| <chapter id="what-is-harfbuzz"> |
| <title>What is Harfbuzz?</title> |
| <para> |
| Harfbuzz is a <emphasis>text shaping engine</emphasis>. It solves |
| the problem of selecting and positioning glyphs from a font given a |
| Unicode string. |
| </para> |
| <section id="why-do-i-need-it"> |
| <title>Why do I need it?</title> |
| <para> |
| Text shaping is an integral part of preparing text for display. It |
| is a fairly low level operation; Harfbuzz is used directly by |
| graphic rendering libraries such as Pango, and the layout engines |
| in Firefox, LibreOffice and Chromium. Unless you are |
| <emphasis>writing</emphasis> one of these layout engines yourself, |
| you will probably not need to use Harfbuzz - normally higher level |
| libraries will turn text into glyphs for you. |
| </para> |
| <para> |
| However, if you <emphasis>are</emphasis> writing a layout engine |
| or graphics library yourself, you will need to perform text |
| shaping, and this is where Harfbuzz can help you. Here are some |
| reasons why you need it: |
| </para> |
| <itemizedlist> |
| <listitem> |
| <para> |
| OpenType fonts contain a set of glyphs, indexed by glyph ID. |
| The glyph ID within the font does not necessarily relate to a |
| Unicode codepoint. For instance, some fonts have the letter |
| "a" as glyph ID 1. To pull the right glyph out of |
| the font in order to display it, you need to consult a table |
| within the font (the "cmap" table) which maps |
| Unicode codepoints to glyph IDs. Text shaping turns codepoints |
| into glyph IDs. |
| </para> |
| </listitem> |
| <listitem> |
| <para> |
| Many OpenType fonts contain ligatures: combinations of |
| characters which are rendered together. For instance, it's |
| common for the <literal>fi</literal> combination to appear in |
| print as the single ligature "fi". Whether you should |
| render text as <literal>fi</literal> or "fi" does not |
| depend on the input text, but on the capabilities of the font |
| and the level of ligature application you wish to perform. |
| Text shaping involves querying the font's ligature tables and |
| determining what substitutions should be made. |
| </para> |
| </listitem> |
| <listitem> |
| <para> |
| While ligatures like "fi" are typographic |
| refinements, some languages <emphasis>require</emphasis> such |
| substitutions to be made in order to display text correctly. |
| In Tamil, when the letter "TTA" (ட) letter is |
| followed by "U" (உ), the combination should appear |
| as the single glyph "டு". The sequence of Unicode |
| characters "டஉ" needs to be rendered as a single |
| glyph from the font - text shaping chooses the correct glyph |
| from the sequence of characters provided. |
| </para> |
| </listitem> |
| <listitem> |
| <para> |
| Similarly, each Arabic character has four different variants: |
| within a font, there will be glyphs for the initial, medial, |
| final, and isolated forms of each letter.
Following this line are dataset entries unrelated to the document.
(* ===== verification/Form.v ===== *)
(** * Form: the react-hook-form store of [Main] and its handlers

    [Main] calls [useForm({ mode: 'onChange' })] (lines 10-23) with no
    default values and registers no field: the three fields ['title'],
    ['subtitle'] and ['category'] live only in the store's values, written by
    the [onChange] handlers of the three inputs (lines 115-117, 123-125,
    131-133) through [setValue(name, value, { shouldValidate: true,
    shouldDirty: true })] and read by [useWatch] (lines 25-27).  [resetInput]
    (lines 32-34) calls [reset] with three empty strings.

    The store is modelled as react-hook-form 7 keeps it: the current values
    ([_formValues]), the default values ([_defaultValues], the values of the
    last [reset]) and the set of dirty fields; a JavaScript object keyed by
    field name is a [gmap string string] and an absent key is [undefined].
    [setValue] with [shouldDirty] marks the field dirty exactly when the new
    value differs from its default value; [reset(values)] makes [values] both
    the current and the default values and clears the dirty fields.  No
    validation rule is registered, so [shouldValidate] produces no error and
    is not modelled further. *)

From stdpp Require Import base gmap strings.
From S2P Require Import Prelude.

Record FormState := mkForm {
  formValues : gmap string string;
  defaultValues : gmap string string;
  dirtyFields : gset string;
}.

(** The options object of [setValue]. *)
Record SetValueConfig := mkSetValueConfig {
  shouldValidate : bool;
  shouldDirty : bool;
}.

(** ** The library's operations *)

(** [useForm({ mode: 'onChange' })]: no default values. *)
Definition useForm : FormState := mkForm ∅ ∅ ∅.

(** The dirty flag of [name] after an update: cleared when the field is
    pristine (its value equals its default value), set otherwise. *)
Definition mark_dirty (pristine : bool) (name : string) (dirty : gset string)
    : gset string :=
  if pristine then dirty ∖ {[name]} else {[name]} ∪ dirty.

Definition setValue (name value : string) (cfg : SetValueConfig) (fs : FormState)
    : FormState :=
  mkForm (<[name := value]> (formValues fs)) (defaultValues fs)
    (if shouldDirty cfg then
       mark_dirty (bool_decide (defaultValues fs !! name = Some value)) name (dirtyFields fs)
     else dirtyFields fs).

Definition reset (values : gmap string string) (fs : FormState) : FormState :=
  mkForm values values ∅.

Definition useWatch (name : string) (fs : FormState) : option string :=
  formValues fs !! name.

(** ** [Main]'s use of the store *)

(** [const title = useWatch({ control, name: 'title' })] and the two others. *)
Definition title (fs : FormState) : option string := useWatch "title" fs.
Definition subtitle (fs : FormState) : option string := useWatch "subtitle" fs.
Definition category (fs : FormState) : option string := useWatch "category" fs.

(** [reset({ title: '', subtitle: '', category: '' })] *)
Definition resetInput (fs : FormState) : FormState :=
  reset {[ "title" := ""; "subtitle" := ""; "category" := "" ]} fs.

Definition onChange_config : SetValueConfig := mkSetValueConfig true true.

(** [onChange={(e) => { setValue('title', e.target.value, { shouldValidate:
    true, shouldDirty: true }); }}] and the two others. *)
Definition onChange_title (value : string) (fs : FormState) : FormState :=
  setValue "title" value onChange_config fs.
Definition onChange_subtitle (value : string) (fs : FormState) : FormState :=
  setValue "subtitle" value onChange_config fs.
Definition onChange_category (value : string) (fs : FormState) : FormState :=
  setValue "category" value onChange_config fs.

(** The three inputs, by the field each one writes. *)
Inductive Field := FTitle | FSubtitle | FCategory.

Definition field_name (f : Field) : string :=
  match f with
  | FTitle => "title"
  | FSubtitle => "subtitle"
  | FCategory => "category"
  end.

Definition onChange (f : Field) : string -> FormState -> FormState :=
  match f with
  | FTitle => onChange_title
  | FSubtitle => onChange_subtitle
  | FCategory => onChange_category
  end.

#[export] Instance Field_eq_dec : EqDecision Field.
Proof. solve_decision. Defined.

(** ** Lemmas on the library's operations *)

Lemma useWatch_setValue_eq name value cfg fs :
  useWatch name (setValue name value cfg fs) = Some value.
Proof. apply lookup_insert_eq. Qed.

Lemma useWatch_setValue_ne name name' value cfg fs :
  name <> name' -> useWatch name' (setValue name value cfg fs) = useWatch name' fs.
Proof. intros Hne. by apply lookup_insert_ne. Qed.

Lemma dirty_setValue name value fs :
  name ∈ dirtyFields (setValue name value onChange_config fs) <->
    defaultValues fs !! name <> Some value.
Proof. simpl. unfold mark_dirty. case_bool_decide; set_solver. Qed.

Lemma mark_dirty_other p n n' d : n <> n' -> n' ∈ mark_dirty p n d <-> n' ∈ d.
Proof. intros Hne. unfold mark_dirty. destruct p; set_solver. Qed.

#[export] Hint Rewrite useWatch_setValue_eq : thumb_rw.
#[export] Hint Resolve useWatch_setValue_ne : thumb.

Lemma onChange_setValue f v fs : onChange f v fs = setValue (field_name f) v onChange_config fs.
Proof. by destruct f. Qed.

Lemma field_name_inj f f' : field_name f = field_name f' -> f = f'.
Proof. by destruct f, f'. Qed.

Lemma field_name_ne f f' : f <> f' -> field_name f <> field_name f'.
Proof. intros Hne Heq. by apply Hne, field_name_inj. Qed.

Lemma setValue_defaultValues name v cfg fs :
  defaultValues (setValue name v cfg fs) = defaultValues fs.
Proof. reflexivity. Qed.

#[export] Hint Resolve field_name_ne : thumb.
#[export] Hint Rewrite onChange_setValue setValue_defaultValues : thumb_rw.

(** ** Theorems *)

(** C16: an edit of one input shows its value in that field's [useWatch] and
    leaves the two other fields as they were. *)
Theorem onChange_watch f v fs :
  useWatch (field_name f) (onChange f v fs) = Some v /\
  forall f', f' <> f -> useWatch (field_name f') (onChange f v fs) = useWatch (field_name f') fs.
Proof.
  rewrite onChange_setValue. split; [apply useWatch_setValue_eq|].
  intros f' Hne. apply useWatch_setValue_ne. by apply field_name_ne.
Qed.

(** C17: dirty flags as react-hook-form computes them: after an edit the field
    is dirty exactly when the typed value differs from its default value
    (before any [reset] there is none, so every edit, also to [""], marks the
    field dirty); the other fields' flags are unchanged. *)
Theorem onChange_dirty f v fs :
  (field_name f ∈ dirtyFields (onChange f v fs) <-> defaultValues fs !! field_name f <> Some v) /\
  forall f', f' <> f ->
    (field_name f' ∈ dirtyFields (onChange f v fs) <-> field_name f' ∈ dirtyFields fs).
Proof.
  rewrite onChange_setValue. split; [apply dirty_setValue|].
  intros f' Hne. apply mark_dirty_other. by apply field_name_ne.
Qed.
Unicode only encodes |
| one codepoint per character, and so a Unicode string will not |
| tell you which glyph to use. Text shaping chooses the correct |
| form of the letter and returns the correct glyph from the font |
| that you need to render. |
| </para> |
| </listitem> |
| <listitem> |
| <para> |
| Other languages have marks and accents which need to be |
| rendered in certain positions around a base character. For |
| instance, the Moldovan language has the Cyrillic letter |
| "zhe" (ж) with a breve accent, like so: ӂ. Some |
| fonts will contain this character as an individual glyph, |
| whereas other fonts will not contain a zhe-with-breve glyph |
| but expect the rendering engine to form the character by |
| overlaying the two glyphs ж and ˘. Where you should draw the |
| combining breve depends on the height of the preceding glyph. |
| Again, for Arabic, the correct positioning of vowel marks |
| depends on the height of the character on which you are |
| placing the mark. Text shaping tells you whether you have a |
| precomposed glyph within your font or if you need to compose a |
| glyph yourself out of combining marks, and if so, where to |
| position those marks. |
| </para> |
| </listitem> |
| </itemizedlist> |
| <para> |
| If this is something that you need to do, then you need a text |
| shaping engine: you could use Uniscribe if you are using Windows; |
| you could use CoreText on OS X; or you could use Harfbuzz. In the |
| rest of this manual, we are going to assume that you are the |
| implementor of a text layout engine. |
| </para> |
| </section> |
| <section id="why-is-it-called-harfbuzz"> |
| <title>Why is it called Harfbuzz?</title> |
| <para> |
| Harfbuzz began its life as text shaping code within the FreeType |
| project, (and you will see references to the FreeType authors |
| within the source code copyright declarations) but was then |
| abstracted out to its own project. This project is maintained by |
| Behdad Esfahbod, and named Harfbuzz. Originally, it was a shaping |
| engine for OpenType fonts - "Harfbuzz" is the Persian |
| for "open type". |
| </para> |
| </section> |
| </chapter> |